Last Sunday, she fell once again, this time breaking her arm up near her shoulder. Ordinarily, that would merely be a serious inconvenience, but mom has only had the use of one arm since birth--guess which one broke?--so she is completely incapacitated. She is unable to feed, clothe, bathe, or wipe herself, and needs help just getting into or out of a sitting or lying position. Not good. But wait, there's a point to this that makes it meaningful for a political blog, trust me.
Apparently, according to the guidelines created not by doctors, but by hospital administrators in collusion with insurance companies, a broken humerus is not an injury or illness that warrants admission to a hospital "for treatment." Mom went to the ER--and btw, for any of the clueless out there, ER visits are not free, regardless of what right wing freaks try to tell you--and was admitted to the hospital "for observation" only. What's the difference, you ask? Well, "observation" can last up to 48 hours/2 nights total, and no more. Why is this important? I'll explain below the fold.

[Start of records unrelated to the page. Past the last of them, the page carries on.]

Definition _aggregate_bars (bars : list OHLCV) (timeframe : string)
  : result OHLCV :=
  match bars with
  | [] => Raise (ValueError ("Cannot aggregate empty bar list for " +:+ timeframe))
  | _ => combine bars
  end.

(** A [for] loop whose body may raise. *)
Fixpoint foldM {A B : Type} (f : B -> A -> result B) (acc : B) (xs : list A)
  : result B :=
  match xs with
  | [] => Ok acc
  | x :: xs' => acc' ← f acc x; foldM f acc' xs'
  end.

(** [groups.setdefault(k, []).append(bar)] on a dict kept in insertion
    order. *)
Fixpoint group_append {K : Type} `{EqDecision K} (k : K) (bar : OHLCV)
    (groups : list (K * list OHLCV)) : list (K * list OHLCV) :=
  match groups with
  | [] => [(k, [bar])]
  | (k', bars) :: rest =>
      if decide (k = k') then (k', bars ++ [bar]) :: rest
      else (k', bars) :: group_append k bar rest
  end.

(** [sorted(groups.items())] for a dict (keys are distinct, so the order
    of the keys decides). *)
Fixpoint insert_by_key {K V : Type} (ltb : K -> K -> bool) (kv : K * V)
    (l : list (K * V)) : list (K * V) :=
  match l with
  | [] => [kv]
  | kv' :: rest =>
      if ltb kv'.1 kv.1 then kv' :: insert_by_key ltb kv rest
      else kv :: kv' :: rest
  end.

Definition sorted_items {K V : Type} (ltb : K -> K -> bool)
    (l : list (K * V)) : list (K * V) :=
  foldr (insert_by_key ltb) [] l.

Definition date_ltb (a b : Calendar.date) : bool :=
  (Calendar.year a <? Calendar.year b)
  || ((Calendar.year a =? Calendar.year b)
      && ((Calendar.month a <? Calendar.month b)
          || ((Calendar.month a =? Calendar.month b)
              && (Calendar.day a <? Calendar.day b)))).

Definition week_key_ltb (a b : Z * Z) : bool :=
  (a.1 <? b.1) || ((a.1 =? b.1) && (a.2 <? b.2)).

Section LocalTime.

Variable utc_offset : Z.

Definition same_month (a b : OHLCV) : bool :=
  let da := Calendar.fromtimestamp utc_offset (time a) in
  let db := Calendar.fromtimestamp utc_offset (time b) in
  (Calendar.month da =? Calendar.month db)
  && (Calendar.year da =? Calendar.year db).

(** The loop of [_aggregate_monthly] over [reversed(daily_bars)]: append
    while the month and year match those of the latest bar, [break] at the
    first mismatch. *)
Fixpoint month_scan (latest_bar : OHLCV) (reversed_bars : list OHLCV)
    (current_month_bars : list OHLCV) : list OHLCV :=
  match reversed_bars with
  | [] => current_month_bars
  | bar :: rest =>
      if same_month bar latest_bar
      then month_scan latest_bar rest (current_month_bars ++ [bar])
      else current_month_bars
  end.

Many of us, during the fight over the ACA's creation and passage, thought "Medicare for all" was a decent slogan and a worthwhile goal for which to fight. I'm here to tell you, though, Medicare is still mere medical insurance, not a promise of universal health care, even for those who have it. You see, in my mom's case, Medicare refused to pay for full-time treatment or help for her, because her injury did not reach the level of whatever arcane measurement the insurance companies use to decide when they are bound to pay out, and which kicks in if you stay in a hospital for 3 nights or more. Even though mom now requires 24-hour care. In reality, the hospital will be charging my mom a ton of money for providing her with an ill-fitting sling, some advice, and a (literally) swift kick out the door.

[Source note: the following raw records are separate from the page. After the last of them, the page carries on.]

(** * Warp2Api: token pool and upstream streaming engine

    A shallow embedding of [warp2protobuf/core/token_pool.py], of
    [warp2protobuf/warp/api_client.py] and of the codec of server message
    data in [server.py], with the properties of the specification stated
    and settled against it.

    Conventions.
    - Python [str] is [string] (a sequence of 8-bit code points), Python
      [bytes] is [list byte], Python [int] is [Z].
    - A finite [float], such as a timestamp of [time.time()], is the
      rational [Q] that it stands for.  Comparisons of floats are exact;
      the sum in [time.time() + 120] is rounded to binary64
      ([float_add]).
    - A [TokenInfo] object is referred to by its position in
      [TokenPool._tokens]: records are only ever appended, so a position
      denotes the same object for the whole life of the pool.
    - Logging is left out; everything else that the Python code does to
      its state is written out. *)

From Stdlib Require Import ZArith QArith Qpower Lia Lqa Ascii.
From Stdlib.Strings Require Import Byte.
From stdpp Require Import base gmap sets list strings sorting.

Set Warnings "-register-all".

Local Open Scope Z_scope.

(** ** Python strings *)

Module PyStr.

(** [str.isspace] on a single code point below 256; this is also what
    [\s] matches in a [str] pattern of the [re] module. *)
Definition is_space (c : ascii) : bool :=
  match c with
  | "009" | "010" | "011" | "012" | "013"
  | "028" | "029" | "030" | "031" | " " | "133" | "160" => true
  | _ => false
  end%char.

Fixpoint lstrip (s : string) : string :=
  match s with
  | String c s' => if is_space c then lstrip s' else s
  | EmptyString => EmptyString
  end.

Definition rstrip (s : string) : string :=
  String.rev (lstrip (String.rev s)).

(** [s.strip()] *)
Definition strip (s : string) : string := rstrip (lstrip s).

(** [s.startswith(p)] *)
Definition startswith (p s : string) : bool := String.prefix p s.

(** [p in s] for two strings *)
Fixpoint contains (p s : string) : bool :=
  String.prefix p s ||
  match s with
  | String _ s' => contains p s'
  | EmptyString => false
  end.

(** [s[n:]] *)
Fixpoint drop (n : nat) (s : string) : string :=
  match n, s with
  | O, _ => s
  | S n', String _ s' => drop n' s'
  | S _, EmptyString => EmptyString
  end.

(** [s[:n]] *)
Fixpoint take (n : nat) (s : string) : string :=
  match n, s with
  | S n', String c s' => String c (take n' s')
  | _, _ => EmptyString
  end.

(** [s.split(sep)] for a one-character separator: the fields between
    the separators, empty ones included. *)
Fixpoint split_go (sep : ascii) (cur : string) (s : string) : list string :=
  match s with
  | EmptyString => [String.rev cur]
  | String c s' =>
      if Ascii.eqb c sep
      then String.rev cur :: split_go sep EmptyString s'
      else split_go sep (String c cur) s'
  end.

Definition split (sep : ascii) (s : string) : list string :=
  split_go sep EmptyString s.

(** [re.sub(r"\s+", "", s)] *)
Fixpoint remove_spaces (s : string) : string :=
  match s with
  | EmptyString => EmptyString
  | String c s' =>
      if is_space c then remove_spaces s' else String c (remove_spaces s')
  end.

Definition eqb (a b : string) : bool := bool_decide (a = b).

(** truth value of a string *)
Definition nonempty (s : string) : bool :=
  match s with EmptyString => false | _ => true end.

Definition digit (n : Z) : ascii :=
  ascii_of_N (Z.to_N (48 + n mod 10)).

(** [f"{n:04d}"] for [0 <= n < 10000] *)
Definition fmt04 (n : Z) : string :=
  String (digit (n / 1000)) (String (digit (n / 100))
    (String (digit (n / 10)) (String (digit n) EmptyString))).

(** [str(n)] for a natural number given with enough fuel. *)
Fixpoint dec_go (fuel : nat) (n : Z) (acc : string) : string :=
  match fuel with
  | O => acc
  | S fuel' =>
      let acc' := String (digit n) acc in
      if n / 10 =? 0 then acc' else dec_go fuel' (n / 10) acc'
  end.

Definition str_of_Z (n : Z) : string :=
  if n <? 0 then String "-"%char (dec_go (Z.to_nat (Z.log2 (- n) + 1)) (- n) EmptyString)
  else dec_go (Z.to_nat (Z.log2 n + 1)) n EmptyString.

End PyStr.

(** ** Rational timestamps *)

Definition Qltb (x y : Q) : bool :=
  match (x ?= y)%Q with Lt => true | _ => false end.

(** ** Sums of floats

    A Python float that is finite stands here as the rational it is.
    The sum of two floats is the exact sum rounded to the nearest value
    of binary64, of two nearest values to the one whose significand is
    even, and to an infinity when the rounded value is beyond the
    largest.  The sign of a zero is left out: no comparison tells the two
    zeros apart. *)

Inductive binary64 :=
| B64 (q : Q)
| B64_inf (negative : bool).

What does this mean in dollars and cents? We had to scramble around, in the one day we had, to find a 24-hour homecare-giving service that could start virtually immediately (cost: $250/day), or attempt to find a room in a rehab facility (cost: $300/day), and none of those costs are borne by Medicare, or her second-tier insurance provided with my dad's pension from IBM. (Since Medicare is her "first insurance provider", if/when they pass on a claim, the second provider doesn't pick up the tab, either.) The prognosis for a break of this kind is that it will be at the very least 2 full weeks before she will even feel better, let alone regain the use of the only arm she has; it is well within the range of the possible that she will still need 24-hour care 2 or 3 times that time frame (doing the math: $1750/week for maybe 4 weeks, to take the middle = $7000 out of pocket, and that's before considering the potential for part time assistance for a number of weeks after that.)
My mom is lucky (if you can believe it), because my dad worked at a time when his employer provided a pension, and she gets disability checks due to her unbroken non-functioning arm, so she has an income and savings to draw on to pay for this disaster. It is crap like this, however, that causes those few remaining members of the middle class to fall out of it; how many times can she afford to simply lose $10K or so due to getting older? Absolutely sickening and disgraceful for a so-called world power.
11:17 AM PT: Spotlit? Thanks to all for that honor!
Thu Feb 23, 2012 at 12:51 PM PT: After investigating, it seems as though there is no way Medicare will cover mom's care. It is not considered a medical necessity. I asked if this really means that they are ok with patients' spending themselves into poverty before MediCal/Medicaid picks them up, and the answer was "yes." This is what living in the US will get you in the end, apparently.